*Listed entries*
--- START ---
(** * submit_application.py: payload construction, signing and submission

    A shallow embedding of [src/submit_application.py] and of the parts of
    the Python standard library it calls ([str.encode], [bytes.decode],
    [json.dumps], [json.loads], [hmac.new], [hashlib.sha256],
    [datetime.isoformat], [str.replace]), followed by the properties the
    specification states about them.

    Conventions.
    - A Python [str] is a sequence of code points: [pystr := list N].
      Lone surrogates are legal elements of a [str], exactly as in Python.
    - [bytes] are lists of numbers below 256.
    - A call that may raise returns a [result]; code that also reads or
      changes the outside world (clock, environment, network, standard
      output, files) lives in the monad [M].

    What the model takes from the environment.
    - The clock gives [datetime] values; the network answers a call of
      [urlopen] with a response, an error response or no response (the
      outcome the whole call ends with, a redirection followed inside it
      included), and reading a body may fail ([IncompleteRead] stands for
      the exception of the connection, whichever it is); opening the output
      file may fail.
    - Standard output is taken as a UTF-8 text stream with strict error
      handling, which otherwise accepts every line. CPython sets it up so
      except in the C, POSIX and C.UTF-8 locales, where it uses
      [surrogateescape] and prints a string whose surrogates are all in
      U+DC80..U+DCFF. Files are written as UTF-8 too, one entry of [files]
      for each [print] to a file, with the text as it is.
    - The library functions are those of CPython with its [_json]
      accelerator; the interpreter stack is as deep as a JSON text needs
      (CPython gives up with [RecursionError], an [Exception], at about a
      thousand nested brackets). *)

From Stdlib Require Import NArith ZArith List String Ascii Bool Lia.
Import ListNotations.

Set Warnings "-register-all,-abstract-large-number".
Local Open Scope N_scope.

(** ** Strings and bytes *)

Definition codepoint := N.
Definition pystr := list codepoint.
Definition bytes := list N.

(** An ASCII literal of the source, as a Python string. *)
Definition str (s : string) : pystr :=
  List.map N_of_ascii (list_ascii_of_string s).

(** The same, with every apostrophe standing for a quotation mark, to write
    JSON text legibly. *)
Definition dq (s : string) : pystr :=
  List.map (fun c => if c =? 39 then 34 else c) (str s).

Fixpoint pystr_eqb (a b : pystr) : bool :=
  match a, b with
  | [], [] => true
  | x :: a', y :: b' => (x =? y) && pystr_eqb a' b'
  | _, _ => false
  end.

(** [s.startswith(p)], returning what follows the prefix. *)
Fixpoint strip_prefix (p s : pystr) : option pystr :=
  match p, s with
  | [], _ => Some s
  | x :: p', y :: s' => if x =? y then strip_prefix p' s' else None
  | _ :: _, [] => None
  end.

(** ** Exceptions and results *)

(** What [read()] on a response gives: its body, or a failure of the
    connection while reading. *)
Inductive body_read : Type :=
| ReadOk (b : bytes)
| ReadFail.

(** The exceptions the program can meet. An [HTTPError] carries the status
    code, the reason phrase and the body of the response it stands for. *)
Inductive exn : Type :=
| UnicodeEncodeError
| UnicodeDecodeError
| JSONDecodeError
| ValueError
| RecursionError
| AttributeError
| KeyError
| HTTPError (code : N) (reason : bytes) (body : body_read)
| URLError
| IncompleteRead
| OSError
| SystemExit (code : N).

(** [isinstance(e, Exception)]: everything above except [SystemExit], which
    derives from [BaseException] only. *)
Definition is_Exception (e : exn) : bool :=
  match e with
  | SystemExit _ => false
  | _ => true
  end.

Inductive result (A : Type) : Type :=
| ok (a : A)
| raise (e : exn).
Arguments ok {A} a.
Arguments raise {A} e.

Definition rbind {A B} (r : result A) (k : A -> result B) : result B :=
  match r with
  | ok a => k a
  | raise e => raise e
  end.

(** ** UTF-8 *)

Module Utf8.

Definition is_surrogate (c : N) : bool := (0xD800 <=? c) && (c <=? 0xDFFF).

(** One code point under the strict [utf-8] codec. *)
Definition encode_char (c : N) : option bytes :=
  if c <? 0x80 then Some [c]
  else if c <? 0x800 then Some [0xC0 + c / 0x40; 0x80 + c mod 0x40]
  else if is_surrogate c then None
  else if c <? 0x10000 then
    Some [0xE0 + c / 0x1000; 0x80 + (c / 0x40) mod 0x40; 0x80 + c mod 0x40]
  else if c <? 0x110000 then
    Some [0xF0 + c / 0x40000; 0x80 + (c / 0x1000) mod 0x40;
          0x80 + (c / 0x40) mod 0x40; 0x80 + c mod 0x40]
  else None.

(** [s.encode('utf-8')]: raises [UnicodeEncodeError] on a lone surrogate. *)
Fixpoint encode (s : pystr) : result bytes :=
  match s with
  | [] => ok []
  | c :: r =>
      match encode_char c with
      | None => raise UnicodeEncodeError
      | Some bs => rbind (encode r) (fun t => ok (bs ++ t))
      end
  end.

Definition is_cont (b : N) : bool := (0x80 <=? b) && (b <=? 0xBF).

(** A code point assembled from a multi-byte sequence is accepted when it is
    not an overlong form, not a surrogate and inside Unicode. *)
Definition accept (lo c : N) : bool :=
  (lo <=? c) && negb (is_surrogate c) && (c <? 0x110000).

(** [b.decode('utf-8')]: raises [UnicodeDecodeError] on any ill-formed
    sequence. *)
Fixpoint decode (b : bytes) : result pystr :=
  match b with
  | [] => ok []
  | b0 :: r0 =>
      if b0 <? 0x80 then rbind (decode r0) (fun t => ok (b0 :: t))
      else if b0 <? 0xC0 then raise UnicodeDecodeError
      else if b0 <? 0xE0 then
        match r0 with
        | b1 :: r1 =>
            let c := (b0 - 0xC0) * 0x40 + (b1 - 0x80) in
            if is_cont b1 && accept 0x80 c
            then rbind (decode r1) (fun t => ok (c :: t))
            else raise UnicodeDecodeError
        | _ => raise UnicodeDecodeError
        end
      else if b0 <? 0xF0 then
        match r0 with
        | b1 :: b2 :: r2 =>
            let c := (b0 - 0xE0) * 0x1000 + (b1 - 0x80) * 0x40 + (b2 - 0x80) in
            if is_cont b1 && is_cont b2 && accept 0x800 c
            then rbind (decode r2) (fun t => ok (c :: t))
            else raise UnicodeDecodeError
        | _ => raise UnicodeDecodeError
        end
      else if b0 <? 0xF8 then
        match r0 with
        | b1 :: b2 :: b3 :: r3 =>
            let c := (b0 - 0xF0) * 0x40000 + (b1 - 0x80) * 0x1000
                     + (b2 - 0x80) * 0x40 + (b3 - 0x80) in
            if is_cont b1 && is_cont b2 && is_cont b3 && accept 0x10000 c
            then rbind (decode r3) (fun t => ok (c :: t))
            else raise UnicodeDecodeError
        | _ => raise UnicodeDecodeError
        end
      else raise UnicodeDecodeError
  end.

End Utf8.

(** ** SHA-256 (FIPS 180-4), the function behind [hashlib.sha256] *)

Module Sha256.

Definition mask32 : N := 0xFFFFFFFF.
Definition add32 (x y : N) : N := N.land (x + y) mask32.
Definition rotr (n x : N) : N :=
  N.lor (N.shiftr x n) (N.land (N.shiftl x (32 - n)) mask32).
Definition not32 (x : N) : N := N.lxor x mask32.

Definition ch (x y z : N) : N := N.lxor (N.land x y) (N.land (not32 x) z).
Definition maj (x y z : N) : N :=
  N.lxor (N.lxor (N.land x y) (N.land x z)) (N.land y z).
Definition bsig0 (x : N) : N := N.lxor (N.lxor (rotr 2 x) (rotr 13 x)) (rotr 22 x).
Definition bsig1 (x : N) : N := N.lxor (N.lxor (rotr 6 x) (rotr 11 x)) (rotr 25 x).
Definition ssig0 (x : N) : N := N.lxor (N.lxor (rotr 7 x) (rotr 18 x)) (N.shiftr x 3).
Definition ssig1 (x : N) : N := N.lxor (N.lxor (rotr 17 x) (rotr 19 x)) (N.shiftr x 10).

(** Round constants: the leading 32 fractional bits of the cube roots of the
    first 64 primes. *)
Definition round_constants : list N :=
  [0x428A2F98; 0x71374491; 0xB5C0FBCF; 0xE9B5DBA5;
   0x3956C25B; 0x59F111F1; 0x923F82A4; 0xAB1C5ED5;
   0xD807AA98; 0x12835B01; 0x243185BE; 0x550C7DC3;
   0x72BE5D74; 0x80DEB1FE; 0x9BDC06A7; 0xC19BF174;
   0xE49B69C1; 0xEFBE4786; 0x0FC19DC6; 0x240CA1CC;
   0x2DE92C6F; 0x4A7484AA; 0x5CB0A9DC; 0x76F988DA;
   0x983E5152; 0xA831C66D; 0xB00327C8; 0xBF597FC7;
   0xC6E00BF3; 0xD5A79147; 0x06CA6351; 0x14292967;
   0x27B70A85; 0x2E1B2138; 0x4D2C6DFC; 0x53380D13;
   0x650A7354; 0x766A0ABB; 0x81C2C92E; 0x92722C85;
   0xA2BFE8A1; 0xA81A664B; 0xC24B8B70; 0xC76C51A3;
   0xD192E819; 0xD6990624; 0xF40E3585; 0x106AA070;
   0x19A4C116; 0x1E376C08; 0x2748774C; 0x34B0BCB5;
   0x391C0CB3; 0x4ED8AA4A; 0x5B9CCA4F; 0x682E6FF3;
   0x748F82EE; 0x78A5636F; 0x84C87814; 0x8CC70208;
   0x90BEFFFA; 0xA4506CEB; 0xBEF9A3F7; 0xC67178F2].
--- END ---
Only one part of the material above is to be transcribed, namely the lines starting with the line that has "(** An ASCII" and going on through the line that has "(** [s.startswith(p)], returning", exactly as they stand.

*Answer section*
(** An ASCII literal of the source, as a Python string. *)
Definition str (s : string) : pystr :=
  List.map N_of_ascii (list_ascii_of_string s).

(** The same, with every apostrophe standing for a quotation mark, to write
    JSON text legibly. *)
Definition dq (s : string) : pystr :=
  List.map (fun c => if c =? 39 then 34 else c) (str s).

Fixpoint pystr_eqb (a b : pystr) : bool :=
  match a, b with
  | [], [] => true
  | x :: a', y :: b' => (x =? y) && pystr_eqb a' b'
  | _, _ => false
  end.

(** [s.startswith(p)], returning what follows the prefix. *)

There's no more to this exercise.